Beim Experimentieren den Allgemeinen Warnhinweis unbedingt beachten.


Wenn Schalen schon zu wenig und Orbitale noch zu viel sind.
Das Kugelwolkenmodell.

Wolfram Keil

Bild 1: Verschiedene Materialien zur Darstellung des Kugelwolkenmodells
(Foto: Keil)

Gemäß des in vielen Rahmenplänen vorkommenden Struktur-Eigenschafts-Konzepts sollen Schüler befähigt werden, begründete Vermutungen über die Eigenschaften eines Stoffes aus dem Bau seiner Teilchen abzuleiten. Für das Verständnis zwischenmolekularer Kräfte sind Kenntnisse zur Bestimmung des dreidimensionalen Baus der Moleküle eines Stoffes nötig. Damit wären auch Schüler der Sekundarstufe I in der Lage, die Summe der zwischenmolekularen Kräfte zwischen den Teilchen eines Stoffes und damit den Aggregatzustand oder auch die Polarität eines Moleküls und damit die Löslichkeit einzuschätzen.

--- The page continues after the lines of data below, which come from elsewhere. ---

Lemma layout_files_layout files o entries :
  layout_files files o = Ok entries →
  Forall (λ f, if_length f = blen (contents_of f).2) files → entries = layout o (contents_of <$> files).
Proof.
  intros Hl Hf. revert o entries Hl. induction Hf as [|f files Hlen _ IH]; intros o entries Hl; cbn in Hl.
  { by injection Hl as <-. }
  apply bind_Ok in Hl as (next & Hn%ok_or_Ok & Hl). apply bind_Ok in Hl as (es & Hes & [= <-]).
  apply checked_add_Some in Hn as [_ ->]. apply IH in Hes as ->. cbn. by rewrite Hlen.
Qed.

Lemma layout_lengths files o entries :
  layout_files files o = Ok entries → length <$> entries = if_length <$> files.
Proof.
  revert o entries. induction files as [|f files IH]; intros o entries Hl; cbn in Hl.
  { by injection Hl as <-. }
  apply bind_Ok in Hl as (next & _ & Hl). apply bind_Ok in Hl as (es & Hes & [= <-]).
  cbn. f_equal. by eapply IH.
Qed.

Lemma ST_forM_Ok {S E A} (f : A -> ST S E unit) l s s' :
  ST_forM f l s = (Ok tt, s') → Forall (λ x, ∃ s s', f x s = (Ok tt, s')) l.
Proof.
  revert s. induction l as [|x l IH]; intros s Hs; [constructor|].
  cbn in Hs. apply ST_bind_Ok in Hs as ([] & s1 & Hx & Hl). constructor; eauto.
Qed.

(** A successful write has opened every path, and its header fits. *)
Lemma write_from_paths_Ok {P} (open : P -> result IoError (list byte)) h paths w w' :
  write_envelope_from_paths open h paths w = (Ok tt, w') →
  (∃ text, json_to_vec (IndexHeader_to_json h) = Ok text ∧ blen text ≤ MAX_HEADER_BYTES) ∧
  Forall (λ ep, ∃ c, open ep.2 = Ok c) (zip (files h) paths).
Proof.
  unfold write_envelope_from_paths. destruct (negb _); [done|]. intros Hw.
  apply ST_bind_Ok in Hw as ([] & w1 & Hh & Hw). apply ST_bind_Ok in Hw as ([] & w2 & Hf & _).
  split.
  - unfold write_envelope_header in Hh. apply ST_bind_Ok in Hh as (text & w3 & Ht & Hh).
    unfold ST_lift in Ht. injection Ht as Ht <-. apply map_err_Ok in Ht. exists text. split; [done|].
    destruct (Z.ltb_spec MAX_HEADER_BYTES (blen text)); [done|lia].
  - apply ST_forM_Ok in Hf. eapply Forall_impl; [exact Hf|]. intros ep (s & s' & Hs).
    apply ST_bind_Ok in Hs as (c & s1 & Hc & _). unfold ST_lift in Hc. injection Hc as Hc _.
    apply map_err_Ok in Hc. by exists c.
Qed.

(** The directory a write collects: the listing after the commit. *)
Definition committed (w : FullTextIndexWriter) (listed : list (result IoError DirEntry)) : Prop :=
  ∃ st, w_state w = Some st ∧
    read_dir (temp_dir st) ((_ ← commit; wait_merging_threads : ST I (Fault TantivyError) unit) (index_writer st)).2
    = Ok listed.

(** A write that succeeds has opened every path. *)
Lemma opened_files files (es : list ArchiveFileEntry) :
  length <$> es = if_length <$> files →
  Forall (λ ep, ∃ c, open_file ep.2 = Ok c) (zip es (if_path <$> files)) →
  Forall (λ f, ∃ c, open_file (if_path f) = Ok c) files.
Proof.
  revert es. induction files as [|f files IH]; intros [|e es] Hlen Hopen; try done.
  injection Hlen as _ Hlen. apply Forall_cons in Hopen as [Hf Hopen]. constructor; [done|]. by apply (IH es).
Qed.

(** Every file is as long as what it contains when it is opened. *)
Lemma collected_lengths entries files :
  collect_index_files (Ok (Ok <$> entries)) = Ok files → listing_sound entries →
  (∀ f, f ∈ files → if_path f ∈ entries) → Forall (λ f, ∃ c, open_file (if_path f) = Ok c) files →
  Forall (λ f, if_length f = blen (contents_of f).2) files.
Proof.
  intros Hc Hsound Hin Hopened. unfold collect_index_files in Hc. cbn in Hc.
  apply bind_Ok in Hc as (paths & _ & Hc). destruct (collect_files_Ok _ _ Hc) as (_ & Hall & _).
  rewrite Forall_forall in Hall, Hopened |- *.
  intros f Hf. destruct (Hall f Hf) as (_ & _ & Hm). destruct (Hopened f Hf) as [c Hcf].
  unfold contents_of. rewrite Hcf. cbn. eapply (ls_length _ Hsound (if_path f)); [by apply Hin|done..].
Qed.

(** The names are in the order of the paths. *)
Lemma collected_names_sorted files :
  StronglySorted path_le (if_path <$> files) → (∀ f, f ∈ files → file_name (if_path f) = OsUnicode (if_name f)) →
  StronglySorted (λ a b, bytes_leb (as_bytes a) (as_bytes b) = true) (contents_of <$> files).*1.
Proof.
  rewrite <- list_fmap_compose. intros Hsorted Hname.
  induction files as [|f files IH]; [constructor|].
  apply StronglySorted_inv in Hsorted as [Hs Hx]. cbn. constructor.
  { apply IH; [done|]. intros g Hg. apply Hname. by right. }
  apply (proj1 (Forall_fmap _ _ _)) in Hx. apply Forall_fmap. rewrite Forall_forall in Hx |- *.
  intros g Hg. specialize (Hx g Hg). unfold path_le, path_leb in Hx. cbn in Hx.
  rewrite !Hname in Hx by (by left || by right). exact Hx.
Qed.

(** The bodies an envelope has are the contents, in the order of the files. *)
Lemma collected_bodies files o :
  Forall (λ f, ∃ c, open_file (if_path f) = Ok c) files →
  (λ ep : ArchiveFileEntry * DirEntry,
     match open_file ep.2 with Ok c => take (Z.to_nat (length ep.1)) c | Err _ => [] end)
    <$> zip (layout o (contents_of <$> files)) (if_path <$> files)
  = (contents_of <$> files).*2.
Proof.
  intros Hopened. revert o. induction Hopened as [|f files [c Hc] _ IH]; intros o; [done|].
  cbn. rewrite <- (IH (o + blen match open_file (if_path f) with Ok c => c | Err _ => [] end)).
  f_equal. rewrite Hc. by rewrite take_ge by (unfold blen; lia).
Qed.


(** A successful write has appended the archive of the committed index to
    the output: its header holds the configuration, the number of documents
    and the version of the engine, and its body the regular files of the
    directory that are not lock files, with their contents, in the order of
    their names. *)
Lemma write_appends_archive w out w' out' entries :
  write (w, out) = (Ok tt, (w', out')) → committed w (Ok <$> entries) → listing_sound entries →
  let m := index_metadata (w_config w) (w_document_count w) tantivy_version_string in
  ∃ contents text,
    json_to_vec (IndexHeader_to_json (index_header m (layout 0 contents))) = Ok text ∧
    blen text ≤ MAX_HEADER_BYTES ∧
    written out' = written out ++ envelope text (concat contents.*2) ∧
    (∀ e n, e ∈ entries → archived e n → ∃ c, open_file e = Ok c) ∧
    (∀ n c, (n, c) ∈ contents ↔ ∃ e, e ∈ entries ∧ archived e n ∧ open_file e = Ok c) ∧
    StronglySorted (λ a b, bytes_leb (as_bytes a) (as_bytes b) = true) contents.*1 ∧ NoDup contents.*1.
Proof.
  intros Hw (st & Hst & Hdir) Hsound m. unfold write in Hw. rewrite Hst in Hw.
  destruct ((commit ≫= _) (index_writer st)) as [fin iw]. cbn [snd] in Hdir. rewrite Hdir in Hw.
  match type of Hw with (match ?p with _ => _ end = _) => destruct p as [[files h]|e] eqn:Ep; [|done] end.
  apply bind_Ok in Ep as ([] & _ & Ep). apply bind_Ok in Ep as (files' & Hc%map_err_Ok & Ep).
  apply bind_Ok in Ep as (es & Hl%map_err_Ok & [= <- <-]). fold m in Hw.
  destruct (write_envelope_from_paths _ _ _ _) as [r out1] eqn:Ew. injection Hw as ->%map_err_Ok _ <-.
  destruct (write_from_paths_Ok _ _ _ _ _ Ew) as [(text & Ht & Hlen) Hopen].
  destruct (collect_index_files_exact _ _ Hc) as (entries' & Heq%(inj (fmap (M:=list) Ok)) & Hin & Hsorted & Hnd).
  subst entries'.
  assert (∀ f, f ∈ files' → if_path f ∈ entries ∧ archived (if_path f) (if_name f)) as Hfile.
  { intros f Hf. apply Hin. by exists f. }
  pose proof (opened_files files' es (layout_lengths _ _ _ Hl) Hopen) as Hopened.
  pose proof (collected_lengths _ _ Hc Hsound (λ f Hf, proj1 (Hfile f Hf)) Hopened) as Hlens.
  pose proof (layout_files_layout _ _ _ Hl Hlens) as ->.
  exists (contents_of <$> files'), text. pose proof (collected_bodies files' 0 Hopened) as Hbodies.
  rewrite Forall_forall in Hopened. split_and!; try done.
  - pose proof (write_envelope_from_paths_outputs written open_file _ (if_path <$> files') _ Ht out) as Ho.
    rewrite Ew in Ho. rewrite Ho. do 3 f_equal. exact Hbodies.
  - intros e n He Ha. destruct (proj1 (Hin e n)) as (f & Hff & <- & _); [done|]. by apply Hopened.
  - intros n c. split.
    + intros (f & Hf & Hff)%list_elem_of_fmap. destruct (Hopened f Hff) as [c' Hc'].
      unfold contents_of in Hf. rewrite Hc' in Hf. injection Hf as -> ->.
      destruct (Hfile f Hff). by exists (if_path f).
    + intros (e & He & Ha & Hce). destruct (proj1 (Hin e n)) as (f & Hff & <- & <-); [done|].
      apply list_elem_of_fmap. exists f. split; [|done]. unfold contents_of. by rewrite Hce.
  - apply collected_names_sorted; [done|]. intros f Hf. by destruct (Hfile f Hf) as (_ & _ & Hn & _).
  - rewrite <- list_fmap_compose. apply Hnd, Hsound.
Qed.
End WriteSpec.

Die Atommodelle im Chemieunterricht
Um die dreidimensionale Struktur von Molekülen zu ermitteln, ist ein geeignetes Atommodell erforderlich. Die Entwicklung der Atomvorstellung verläuft traditionell vom Kugelteilchenmodell (Dalton) im Anfangsunterricht über Kern-Hülle Vorstellungen (Rutherford) zum Schalenmodell (Bohr, Sommerfeld). Für die Mehrheit der Schüler bleibt die Atomvorstellung für den Rest ihres Lebens auf der Stufe des Schalenmodells. Nur ein kleiner Teil der Oberstufenschüler lernt noch das Orbitalmodell (Schrödinger, Heisenberg et al.) kennen.

Braucht man denn wirklich noch ein weiteres Atommodell?
Das Schalenmodell ist leicht zu versehen, bietet aber keine Möglichkeit der Ableitung dreidimensionaler Strukturen. Das Orbitalmodell jedoch ist Schülern unterhalb des Chemie-Leistungskursnivaus, nur mit übergroßem Aufwand zu vermitteln. Sowohl was die Komplexität als auch die Verwendbarkeit angeht, klafft zwischen dem Schalen- und dem Orbitalmodell eine sehr große Lücke. Diese Lücke kann das relativ einfache und in dreidimensionale Strukturen übersetzbare Kugelwolkenmodell schließen.

Es ist komplex genug, um Informationen zum Molekülbau zu liefern, aber nicht zu komplex, um sich dem Verständnis der Schüler zu entziehen.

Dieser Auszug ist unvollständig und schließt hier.